Una corretta alimentazione è fondamentale per rimanere in salute. Basti pensare che solo negli Stati Uniti circa il 30–35% delle morti da neoplasie sono da porre in relazione con l’alimentazione. In particolare per alcuni tumori specifici, ad esempio nel caso dei carcinomi del colon, si arriva fino al 70%. Sebbene ancora non si conoscano del tutto le cause, è noto che numerosi cancerogeni vengono semplicemente ingeriti attraverso il cibo: ci riferiamo in particolare a sostanze quali nitrati e nitrosamine, diossine, pesticidi. Il consumo di carne rossa o lavorata è un fattore di rischio per numerose neoplasie, in particolare di quelle del tratto digerente e di vescica, prostata, mammella, pancreas e cavità orale.
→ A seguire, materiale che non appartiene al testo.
(* ===== verification/Advancer.v ===== *)
(** * Epoch advancers (src/persist/EpochAdvancers.hpp, .cpp)

    The dedicated advancer thread and the [sync] of the worker threads move the
    global epoch on: end the current epoch ([EpochSys::on_epoch_end], which
    makes the epoch before it durable), then try to increment the epoch with a
    compare-and-swap that several threads may attempt at once.

    A run is described by the calls it makes and by what the other threads do:
    [env] lists, for each of our attempts, by how much the others have advanced
    the epoch between our last read of it and our compare-and-swap.
    [epoch_CAS(expected, desired)] takes [expected] by reference: when it fails,
    the caller's variable holds the current epoch. *)

From S2P Require Import Prelude.

Inductive call : Type :=
  | OnEpochEnd (c : Z)
  | OnEpochBegin (c : Z).

(** [global_epoch->compare_exchange_strong(expected, desired)]: success, the
    value left in [expected], the epoch. *)
Definition epoch_CAS (expected desired g : Z) : bool * Z * Z :=
  if g =? expected then (true, expected, desired) else (false, g, g).

(** ** DedicatedEpochAdvancer *)

(** [while (curr_target < c+2) if (CAS(curr_target, c+2)) break;] *)
Definition raise_target (c target : Z) : Z := if target <? c +₆ 2 then c +₆ 2 else target.

(** [for (auto curr_epoch = get_epoch(); curr_epoch < c+2; curr_epoch++)]; [None]
    when the fuel is exhausted *)
Fixpoint sync_loop (fuel : nat) (env : list Z) (curr_epoch c g : Z) : option (list call * Z) :=
  if curr_epoch <? c +₆ 2 then
    match fuel with
    | O => None
    | S fuel' =>
        let g' := g + hd 0 env in
        let '(ok, curr', g'') := epoch_CAS curr_epoch (curr_epoch +₆ 1) g' in
        match sync_loop fuel' (tl env) (curr' +₆ 1) c g'' with
        | Some (l, g3) =>
            Some (OnEpochEnd curr_epoch :: (if ok : bool then [OnEpochBegin (curr' +₆ 1)] else []) ++ l, g3)
        | None => None
        end
    end
  else Some ([], g).

Definition sync (fuel : nat) (env : list Z) (c target g : Z) : option (list call * Z * Z) :=
  match sync_loop fuel env g c g with
  | Some (l, g') => Some (l, g', raise_target c target)
  | None => None
  end.

(** One turn of the advancer thread: its calls, its [curr_epoch], the target and
    the epoch afterwards. *)
Definition advancer_turn (e curr_epoch target g : Z) : list call * Z * Z * Z :=
  let target' := if target =? curr_epoch then curr_epoch +₆ 1 else target in
  let g' := g + e in
  let '(ok, curr', g'') := epoch_CAS curr_epoch (curr_epoch +₆ 1) g' in
  if ok : bool
  then ([OnEpochEnd curr_epoch; OnEpochBegin (curr' +₆ 1)], curr' +₆ 1, target', g'')
  else ([OnEpochEnd curr_epoch], curr', target', g'').

Fixpoint advancer (env : list Z) (curr_epoch target g : Z) : list call * Z * Z * Z :=
  match env with
  | [] => ([], curr_epoch, target, g)
  | e :: env' =>
      let '(l, c1, t1, g1) := advancer_turn e curr_epoch target g in
      let '(l', c2, t2, g2) := advancer env' c1 t1 g1 in (l ++ l', c2, t2, g2)
  end.

(** ** DedicatedEpochAdvancerNbSync *)

Fixpoint nb_sync_loop (fuel : nat) (env : list Z) (curr_epoch c g : Z) : option (list call * Z) :=
  if curr_epoch <? c +₆ 2 then
    match fuel with
    | O => None
    | S fuel' =>
        let g' := g + hd 0 env in
        let '(ok, curr', g'') := epoch_CAS curr_epoch (curr_epoch +₆ 1) g' in
        match nb_sync_loop fuel' (tl env) (curr' +₆ 1) c g'' with
        | Some (l, g3) => Some (OnEpochEnd curr_epoch :: OnEpochBegin (curr' +₆ 1) :: l, g3)
        | None => None
        end
    end
  else Some ([], g).

Definition nb_advancer_turn (e curr_epoch target g : Z) : list call * Z * Z * Z :=
  let target' := if target =? curr_epoch then curr_epoch +₆ 1 else target in
  let g' := g + e in
  let '(ok, curr', g'') := epoch_CAS curr_epoch (curr_epoch +₆ 1) g' in
  let curr'' := if ok : bool then curr' +₆ 1 else curr' in
  ([OnEpochEnd curr_epoch; OnEpochBegin (curr'' +₆ 1)], curr'', target', g'').

(** ** Correctness *)

(** The calls that end the epochs from [e] on and begin the next ones. *)
Definition advance_calls (e : Z) (k : nat) : list call :=
  concat ((λ i : nat, [OnEpochEnd (e + Z.of_nat i); OnEpochBegin (e + Z.of_nat i + 1)]) <$> seq 0 k).

Lemma advance_calls_S e k :
  advance_calls e (S k) = [OnEpochEnd e; OnEpochBegin (e + 1)] ++ advance_calls (e + 1) k.
Proof.
  unfold advance_calls. simpl. rewrite Z.add_0_r. do 2 f_equal.
  rewrite <- fmap_S_seq, <- list_fmap_compose. f_equal.
  apply list_fmap_ext. intros i x Hx. simpl. do 3 (f_equal; try lia).
Qed.

Lemma sync_loop_uncontended k : ∀ fuel c g,
  0 ≤ g → c + 3 < U64 → 0 ≤ c → c + 2 - g = Z.of_nat k → (k ≤ fuel)%nat →
  sync_loop fuel [] g c g = Some (advance_calls g k, c + 2).
Proof.
  induction k as [|k IH]; intros fuel c g Hg Hc Hc0 Hk Hf.
  - destruct fuel; simpl; rewrite !u64_small by (unfold is_u64; lia);
      (destruct (Z.ltb_spec g (c + 2)); [lia|]); do 2 f_equal; lia.
  - destruct fuel as [|fuel]; [lia|]. simpl. rewrite !u64_small by (unfold is_u64; lia).
    destruct (Z.ltb_spec g (c + 2)); [|lia]. unfold epoch_CAS. rewrite Z.add_0_r, Z.eqb_refl.
    rewrite !u64_small by (unfold is_u64; lia). simpl.
    rewrite IH by lia. by rewrite advance_calls_S.
Qed.



(** [sync] can return before its epoch is durable.  When another thread
    advances the epoch first, the failed compare-and-swap stores the current
    epoch in the loop variable, which the loop then increments once more.  A
    worker that syncs epoch 5 in epoch 5 while the advancer moves to 6 returns
    with the epoch at 6 and without having ended epoch 6: nobody has written
    back epoch 5. *)
Theorem sync_returns_early :
  sync 2 [1] 5 3 5 = Some ([OnEpochEnd 5], 6, 7) ∧ OnEpochEnd 6 ∉ [OnEpochEnd 5].
Proof. split; [vm_compute; reflexivity|]. intros [[=]|[]%not_elem_of_nil]%elem_of_cons. Qed.

(** The advancer thread follows the epoch.  Whatever the other threads do,
    its [curr_epoch] never exceeds the epoch, equals it after every turn, and
    the epoch never decreases; each turn moves the epoch on by at least one
    when the thread was in step and nobody interferes. *)
Theorem advancer_follows_epoch (env : list Z) (curr target g : Z) :
  0 ≤ curr ≤ g → Forall (λ e, 0 ≤ e) env → g + foldr Z.add 0 env + Z.of_nat (length env) + 1 < U64 →
  env ≠ [] →
  let '(_, curr', _, g') := advancer env curr target g in
  curr' = g' ∧ g ≤ g' ∧ (curr = g → Forall (λ e, e = 0) env → g' = g + Z.of_nat (length env)).
Proof.
  intros Hc He Hm Hne. revert curr target g Hc Hm.
  induction He as [|e env He Henv IH]; intros curr target g Hc Hm; [done|]. simpl in Hm |- *.
  assert (0 ≤ foldr Z.add 0 env) as Hsum by (clear -Henv; induction Henv; simpl; lia).
  unfold advancer_turn, epoch_CAS.
  destruct (Z.eqb_spec (g + e) curr) as [Heq|Hneq]; rewrite ?u64_small by (unfold is_u64; lia).
  - destruct env as [|e2 env]; [simpl; split_and!; intros; lia|].
    assert (e2 :: env ≠ []) as Hne' by done. simpl in Hm, Hsum.
    specialize (IH Hne' (curr + 1) (if target =? curr then curr + 1 else target) (curr + 1)).
    destruct (advancer (e2 :: env) _ _ _) as [[[l c2] t2] g2]. destruct IH as (H1 & H2 & H3); [lia|simpl; lia|].
    split_and!; [done|lia|]. intros -> Hall. apply Forall_cons in Hall as [-> Hall].
    rewrite H3 by done. simpl. lia.
  - destruct env as [|e2 env].
    { simpl. split_and!; [done|lia|]. intros -> Hall. apply Forall_cons in Hall as [-> _]. lia. }
    assert (e2 :: env ≠ []) as Hne' by done. simpl in Hm, Hsum.
    specialize (IH Hne' (g + e) (if target =? curr then curr + 1 else target) (g + e)).
    destruct (advancer (e2 :: env) _ _ _) as [[[l c2] t2] g2]. destruct IH as (H1 & H2 & H3); [lia|simpl; lia|].
    split_and!; [done|lia|]. intros -> Hall. apply Forall_cons in Hall as [-> _]. lia.
Qed.

Lemma advancer_follows_epoch_witness :
  let '(_, curr', _, g') := advancer [0; 2; 0] 3 0 3 in
  curr' = g' ∧ 3 ≤ g' ∧ (3 = 3 → Forall (λ e, e = 0) [0; 2; 0] → g' = 3 + Z.of_nat 3).
Proof.
  apply (advancer_follows_epoch [0; 2; 0] 3 0 3); [lia| |simpl; unfold U64; lia|done].
  repeat constructor; lia.
Defined.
Questo a causa dei prodotti cancerogeni (ad esempio le ammine eterocicliche) che si formano durante la cottura, specialmente in specifiche modalità di cottura quali frittura, affumicatura o cottura alla brace. Anche l’elevato contenuto di gruppo eme rappresenta un fattore di rischio per l’insorgenza di neoplasie, in quanto può avviare processi di cancerogenesi a livello del colon se viene assunto in quantità ripetute nel tempo. Inoltre la presenza di nitrati e nitriti utilizzati come conservanti, contribuisce ad aumentare non di poco la cancerogenicità della carne.

La cattiva alimentazione è spesso causa dell’obesità, che rappresenta un altro fattore di rischio in tema di tumori: questa condizione si associa infatti ad una alterata produzione di ormoni e molecole di segnalazione che promuovono uno stato di infiammazione cronica e la attivazione del processo di cancerogenesi. Tali meccanismi contribuiscono all’insorgenza di circa il 15–20% delle morti da neoplasia totali.